16



— Angèle ?

La brune ne sent plus aucun effet de ce qu'elle a fumé ou bu. Ça doit bien faire une heure qu'elle s'est isolée du monde. Elle sait qu'elle est encore un peu soûle, mais elle a juste envie de vomir de tout son soûl.

C'est Anatole qui fait la queue aux toilettes qui lui parle.

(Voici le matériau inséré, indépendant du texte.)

(** The whole years the code starts from leave less than twelve months. *)
Lemma whole_years sign years : sign = compare_iso_date end_ start → sign ≠ 0 →
  years = (if (if start.1.2 <? end_.1.2 then 1 else if end_.1.2 <? start.1.2 then -1
               else if 0 <? end_.2 - start.2 then 1 else if end_.2 - start.2 <? 0 then -1 else 0) * sign <? 0
           then end_.1.1 - start.1.1 - sign else end_.1.1 - start.1.1) →
  (sign = 1 ∨ sign = -1) ∧ 0 <= sign * (whole_months sign - years * 12) <= 11.
Proof.
  intros Es Hne Ey. pose proof (valid_days _ Hend) as (_ & Hme & _). pose proof (valid_days _ Hstart) as (_ & Hms & _).
  assert ((sign = -1 ∧ before end_ start) ∨ (sign = 1 ∧ before start end_)) as Hs.
  { destruct (compare_cases end_ start Hme Hms) as [[E Hb]|[[E _]|[E Hb]]]; rewrite E in Es; [left|by subst|right]; done. }
  split; [destruct Hs as [[? _]|[? _]]; auto|]. unfold whole_months, before, index in *. clear Es Hne. revert Ey.
  destruct Hs as [[-> Hb]|[-> Hb]]; cbn [Z.ltb Z.compare];
    destruct (Z.ltb_spec start.1.2 end_.1.2), (Z.ltb_spec end_.1.2 start.1.2), (Z.ltb_spec 0 (end_.2 - start.2)), (Z.ltb_spec (end_.2 - start.2) 0),
      (Z.ltb_spec start.2 end_.2), (Z.ltb_spec end_.2 start.2); intros ->;
    match goal with |- context [Z.ltb (?a * ?b) 0] => destruct (Z.ltb_spec (a * b) 0) end; lia.
Qed.

Lemma until_months_ok largest (Hl : (largest < 2)%nat) (sign := compare_iso_date end_ start) : sign ≠ 0 →
  ∃ years months, years * 12 + months = whole_months sign ∧ (sign = 1 ∨ sign = -1) ∧
    date_until_iso start end_ largest =
      Ok [as_f64 years; as_f64 months; 0; as_f64 (days_of end_ - days_of (month_after (whole_months sign))); 0; 0; 0; 0; 0; 0] ∧
    (largest = 0%nat → 0 <= sign * months <= 11 ∧ 0 <= sign * years) ∧ (largest = 1%nat → years = 0 ∧ 0 <= sign * months).
Proof.
  intros Hne. unfold date_until_iso. rewrite (proj2 (Nat.leb_gt 2 largest)) by done. fold sign. rewrite (proj2 (Z.eqb_neq sign 0)) by done.
  set (years0 := if _ <? 0 then _ else _). destruct (whole_years sign years0 eq_refl Hne eq_refl) as [Hsign Hy].
  assert (0 <= sign * years0) as Hy0.
  { clear Hy. pose proof (valid_days _ Hend) as (_ & Hme & _). pose proof (valid_days _ Hstart) as (_ & Hms & _). subst years0.
    destruct (compare_cases end_ start Hme Hms) as [[E Hb]|[[E _]|[E Hb]]]; fold sign in E; rewrite E in *; [|done|];
      unfold before, index in Hb;
      destruct (Z.ltb_spec start.1.2 end_.1.2), (Z.ltb_spec end_.1.2 start.1.2), (Z.ltb_spec 0 (end_.2 - start.2)), (Z.ltb_spec (end_.2 - start.2) 0);
      match goal with |- context [Z.ltb (?a * ?b) 0] => destruct (Z.ltb_spec (a * b) 0) end; lia. }
  assert (∀ y m, y * 12 + m = years0 * 12 →
    surpasses_with_day sign (add_months_i128 start.1.1 start.1.2 start.2 (y * 12 + m)) start.2 end_ = false) as Hsur.
  { intros y m ->. change (add_months_i128 _ _ _ _) with (month_after (years0 * 12)). rewrite (surjective_pairing (month_after _)), (surjective_pairing (month_after _).1).
    rewrite surpasses_iff by done. apply Z.ltb_ge. lia. }
  assert (∀ y m, y * 12 + m = years0 * 12 →
    until_loop (until_fuel start end_) sign start end_ y m (add_months_i128 start.1.1 start.1.2 start.2 (y * 12 + m)) =
      Ok (whole_months sign - y * 12, month_after (whole_months sign))) as Hloop.
  { intros y m E. apply until_loop_ok; [done|]. rewrite E. unfold until_fuel. lia. }
  destruct largest as [|[|?]]; [|..|lia]; cbn [Nat.eqb]; rewrite Hsur by lia; rewrite Hloop by lia; cbn [res_bind].
  - exists years0, (whole_months sign - years0 * 12). split_and!; [lia|done|reflexivity|lia|done].
  - exists 0, (whole_months sign). split_and!; [lia|done|by replace (whole_months sign - 0 * 12) with (whole_months sign) by lia|done|]. intros _. split; [done|]. destruct Hsign as [E|E]; rewrite E in *; lia.
Qed.
End until.

Lemma as_f64_small z : Z.abs z < 2^53 → as_f64 z = z.
Proof.
  intros Hz. unfold as_f64. destruct (Z.leb_spec (Z.log2 (Z.abs z) - 52) 0) as [|Hgt]; [done|]. exfalso.
  destruct (decide (z = 0)) as [->|Hne]; [change (Z.log2 (Z.abs 0)) with 0 in Hgt; lia|]. apply Z.log2_lt_pow2 in Hz; lia.
Qed.

Lemma as_i128_small z : Z.abs z < 2^53 → as_i128 z = z.
Proof. intros Hz. unfold as_i128. assert (2^53 < 2^127 - 1) by done. lia. Qed.

Lemma year_bound a : valid a = true → Z.abs (days_of a) <= 200000000 → Z.abs (a.1.1) <= 600000.
Proof.
  intros (_ & Hm & Hd)%valid_days Ha. unfold days_of in Ha. rewrite days_from_civil_eq in Ha by done. pose proof (month_len_bounds (index a)).
  unfold year_start, month_start in Ha. destruct (a.1.2 <=? 2); dlia.
Qed.

Lemma compare_sgn a b : valid a = true → valid b = true → compare_iso_date a b = Z.sgn (days_of a - days_of b).
Proof.
  intros Ha Hb. pose proof (valid_days a Ha) as (_ & Hma & _). pose proof (valid_days b Hb) as (_ & Hmb & _).
  destruct (compare_cases a b Hma Hmb) as [[-> H]|[[-> ->]|[-> H]]].
  - pose proof (days_lt a b Ha Hb H). rewrite Z.sgn_neg; lia.
  - by rewrite Z.sub_diag.
  - pose proof (days_lt b a Hb Ha H). rewrite Z.sgn_pos; lia.
Qed.

(** Adding components that the two conversions leave alone. *)
Lemma add_parts start y m w d : Z.abs y < 2^53 → Z.abs m < 2^53 → Z.abs w < 2^53 → Z.abs d < 2^53 →
  add_date_duration start [y; m; w; d; 0; 0; 0; 0; 0; 0] = add_days_iso (month_after start (y * 12 + m)) (w * 7 + d).
Proof.
  intros. unfold add_date_duration.
  change ([y; m; w; d; 0; 0; 0; 0; 0; 0] !!! 0%nat) with y. change ([y; m; w; d; 0; 0; 0; 0; 0; 0] !!! 1%nat) with m.
  change ([y; m; w; d; 0; 0; 0; 0; 0; 0] !!! 2%nat) with w. change ([y; m; w; d; 0; 0; 0; 0; 0; 0] !!! 3%nat) with d.
  by rewrite !as_i128_small.
Qed.

Lemma add_reaches c end_ n : valid end_ = true → n = days_of end_ - days_of c → add_days_iso c n = end_.
Proof. intros He ->. unfold add_days_iso. replace (days_of c + (days_of end_ - days_of c)) with (days_of end_) by lia. by apply civil_back. Qed.

Section adds.
Context (start end_ : date) (Hstart : valid start = true) (Hend : valid end_ = true).
Context (Hrs : Z.abs (days_of start) <= 100000000) (Hre : Z.abs (days_of end_) <= 100000000).

Lemma until_days_adds : let d := days_of end_ - days_of start in
  date_until_iso start end_ 3 = Ok [0; 0; 0; d; 0; 0; 0; 0; 0; 0] ∧ add_date_duration start [0; 0; 0; d; 0; 0; 0; 0; 0; 0] = end_.
Proof.
  intros d. assert (Z.abs d < 2^53) as Hd by lia. split.
  - unfold date_until_iso. cbn [Nat.leb Nat.eqb]. fold d. by rewrite as_f64_small.
  - rewrite add_parts by (try done; cbn; lia). unfold month_after. change (0 * 12 + 0) with 0. rewrite add_no_months by done. apply add_reaches; [done|lia].
Qed.

Lemma until_weeks_adds : let d := days_of end_ - days_of start in
  let values := [0; 0; Z.quot d 7; Z.rem d 7; 0; 0; 0; 0; 0; 0] in
  date_until_iso start end_ 2 = Ok values ∧ add_date_duration start values = end_.
Proof.
  intros d values. assert (Z.abs d < 2^50) as Hd by lia. assert (Z.abs (Z.quot d 7) < 2^53 ∧ Z.abs (Z.rem d 7) < 2^53) as [Hq Hr] by dlia. split.
  - unfold date_until_iso. cbn [Nat.leb Nat.eqb]. fold d. by rewrite !as_f64_small.
  - unfold values. rewrite add_parts by (try done; cbn; lia). unfold month_after. change (0 * 12 + 0) with 0. rewrite add_no_months by done.
    apply add_reaches; [done|]. fold d. dlia.
Qed.

Lemma until_months_adds largest (sign := compare_iso_date end_ start) : (largest < 2)%nat → sign ≠ 0 →
  ∃ y m d, let values := [y; m; 0; d; 0; 0; 0; 0; 0; 0] in
    date_until_iso start end_ largest = Ok values ∧ add_date_duration start values = end_ ∧ y * 12 + m = whole_months start end_ sign ∧
    (sign = 1 ∨ sign = -1) ∧ 0 <= sign * d <= 30 ∧
    (largest = 0%nat → 0 <= sign * m <= 11 ∧ 0 <= sign * y) ∧ (largest = 1%nat → y = 0 ∧ 0 <= sign * m).
Proof.
  intros Hl Hne. destruct (until_months_ok start end_ Hstart Hend largest Hl Hne) as (y & m & Ew & Hsign & Eu & H0 & H1). fold sign in Ew, Hsign, Eu, H0, H1.
  set (d := days_of end_ - _) in Eu. pose proof (days_left start end_ Hstart Hend sign Hsign) as Hd. fold d in Hd.
  pose proof (year_bound _ Hstart ltac:(lia)). pose proof (year_bound _ Hend ltac:(lia)).
  pose proof (valid_days _ Hstart) as (_ & Hms & _). pose proof (valid_days _ Hend) as (_ & Hme & _).
  assert (Z.abs (whole_months start end_ sign) < 2^50) as Hw.
  { unfold whole_months, index. destruct (0 <? sign), (end_.2 <? start.2), (start.2 <? end_.2); lia. }
  assert (Z.abs y < 2^53 ∧ Z.abs m < 2^53 ∧ Z.abs d < 2^53) as (Hy & Hm & Hdd).
  { destruct largest as [|[|?]]; [specialize (H0 eq_refl)|specialize (H1 eq_refl)|lia]; destruct Hsign as [E|E]; rewrite E in *; lia. }
  rewrite !as_f64_small in Eu by done. exists y, m, d. split_and!; try done; try lia.
  rewrite add_parts by done. rewrite Ew. apply add_reaches; [done|]. unfold d. lia.
Qed.

Lemma until_same largest (sign := compare_iso_date end_ start) : (largest < 2)%nat → sign = 0 →
  date_until_iso start end_ largest = Ok [0; 0; 0; 0; 0; 0; 0; 0; 0; 0] ∧ add_date_duration start [0; 0; 0; 0; 0; 0; 0; 0; 0; 0] = end_.
Proof.
  intros Hl E0. assert (days_of end_ - days_of start = 0) as Hd.
  { apply Z.sgn_null_iff. by rewrite <- compare_sgn. }
  split.
  - unfold date_until_iso. rewrite (proj2 (Nat.leb_gt 2 largest)) by done. fold sign. by rewrite E0.
  - pose proof (proj2 until_days_adds) as H. by rewrite Hd in H.
Qed.

(** One month more than the whole months passes the end. *)
Lemma month_more n sign : sign = 1 ∨ sign = -1 → n = whole_months start end_ sign →
  surpasses_with_day sign (add_months_i128 start.1.1 start.1.2 start.2 (n + sign)) start.2 end_ = true.
Proof.
  intros Hsign ->. change (add_months_i128 _ _ _ _) with (month_after start (whole_months start end_ sign + sign)).
  rewrite (surjective_pairing (month_after _ _)), (surjective_pairing (month_after _ _).1). rewrite surpasses_iff by done.
  apply Z.ltb_lt. destruct Hsign as [-> | ->]; lia.
Qed.
End adds.
Lemma until_adds start end_ largest (sign := compare_iso_date end_ start) :
  valid start = true → valid end_ = true → (largest <= 3)%nat →
  Z.abs (days_of start) <= 100000000 → Z.abs (days_of end_) <= 100000000 →
  ∃ y m w d, let values := [y; m; w; d; 0; 0; 0; 0; 0; 0] in
    date_until_iso start end_ largest = Ok values ∧ add_date_duration start values = end_ ∧
    (0 <= sign * y ∧ 0 <= sign * m ∧ 0 <= sign * w ∧ 0 <= sign * d) ∧
    match largest with
    | 0%nat => Z.abs m <= 11 ∧ w = 0 ∧ Z.abs d <= 30
    | 1%nat => y = 0 ∧ w = 0 ∧ Z.abs d <= 30
    | 2%nat => y = 0 ∧ m = 0 ∧ Z.abs d <= 6
    | _ => y = 0 ∧ m = 0 ∧ w = 0 ∧ d = days_of end_ - days_of start
    end ∧
    ((largest < 2)%nat → sign ≠ 0 → y * 12 + m = whole_months start end_ sign) ∧
    (sign = 0 → y = 0 ∧ m = 0 ∧ w = 0 ∧ d = 0).
Proof.
  intros Hs He Hl Hrs Hre. pose proof (compare_sgn _ _ He Hs) as Esign. fold sign in Esign.
  assert (largest < 2 ∨ largest = 2 ∨ largest = 3)%nat as [Hlt|[-> | ->]] by lia.
  - destruct (decide (sign = 0)) as [E0|Hne].
    + destruct (until_same start end_ Hs He Hrs Hre largest Hlt E0) as [Hu Ha]. exists 0, 0, 0, 0.
      split_and!; [done..|lia|lia|lia|lia|destruct largest as [|[|?]]; [lia..|lia]|done|done].
    + destruct (until_months_adds start end_ Hs He Hrs Hre largest Hlt Hne) as (y & m & d & Hu & Ha & Hw & Hsign & Hd & H0 & H1).
      fold sign in Hw, Hsign, Hd, H0, H1. exists y, m, 0, d. split; [done|]. split; [done|].
      destruct largest as [|[|?]]; [specialize (H0 eq_refl)|specialize (H1 eq_refl)|lia];
        (split; [|split; [|done]]); clear Hw; destruct Hsign as [E|E]; rewrite E in *; lia.
  - destruct (until_weeks_adds start end_ Hs He Hrs Hre) as [Hu Ha]. set (n := days_of end_ - days_of start) in *.
    exists 0, 0, (Z.quot n 7), (Z.rem n 7). split; [exact Hu|]. split; [exact Ha|]. split_and!; try lia; clear -Esign; dlia.
  - destruct (until_days_adds start end_ Hs He Hrs Hre) as [Hu Ha]. set (n := days_of end_ - days_of start) in *.
    exists 0, 0, 0, n. split; [exact Hu|]. split; [exact Ha|]. split_and!; try lia.
Qed.
End CivilFacts.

Il la regarde avec un regard assez confus. Elle doit être pathétique à se cacher là, à recoller ce cœur rouillé.

— T'as gagné cinquante balles. Elle avait seize ans, lance le brun en essayant de la faire sourire.

Elle sourit mollement, même si son cœur souffre atrocement.

— J'ai vu ce qui s'est passé avec Selim de là où j'étais... et...

Angèle l'interrompt, la gorge brûlante :

— Tu sais, le pire c'est pas qu'il m'ait repoussée. C'est que j'arrive pas à me rappeler de ce que je lui ai dit pour que son visage se ferme à ce point. Je suis une fille réfléchie Anatole... Et... je fais pas souvent de la merde comme ça. Mais là, putain, je te jure je me déteste à avoir tout gâché et foutu en l'air.

Le brun essaye de la réconforter.

— T'as pas tout gâché ou tout foutu en l'air. Tu te fais des films, je suis sûr. Il a juste pas voulu t'embrasser parce que... t'étais défoncée peut-être. Qu'il voulait pas... Selim est pas méchant...

— J'ai envie de vomir Anatole.

Il l'aide à se relever et lui tient les cheveux quand elle se met à tout vomir. Le haut-le-cœur est terrible. Il lui passe de vrais tic-tac quand c'est fini.

— Meuf, t'es forte, ça va aller. C'est juste un mec.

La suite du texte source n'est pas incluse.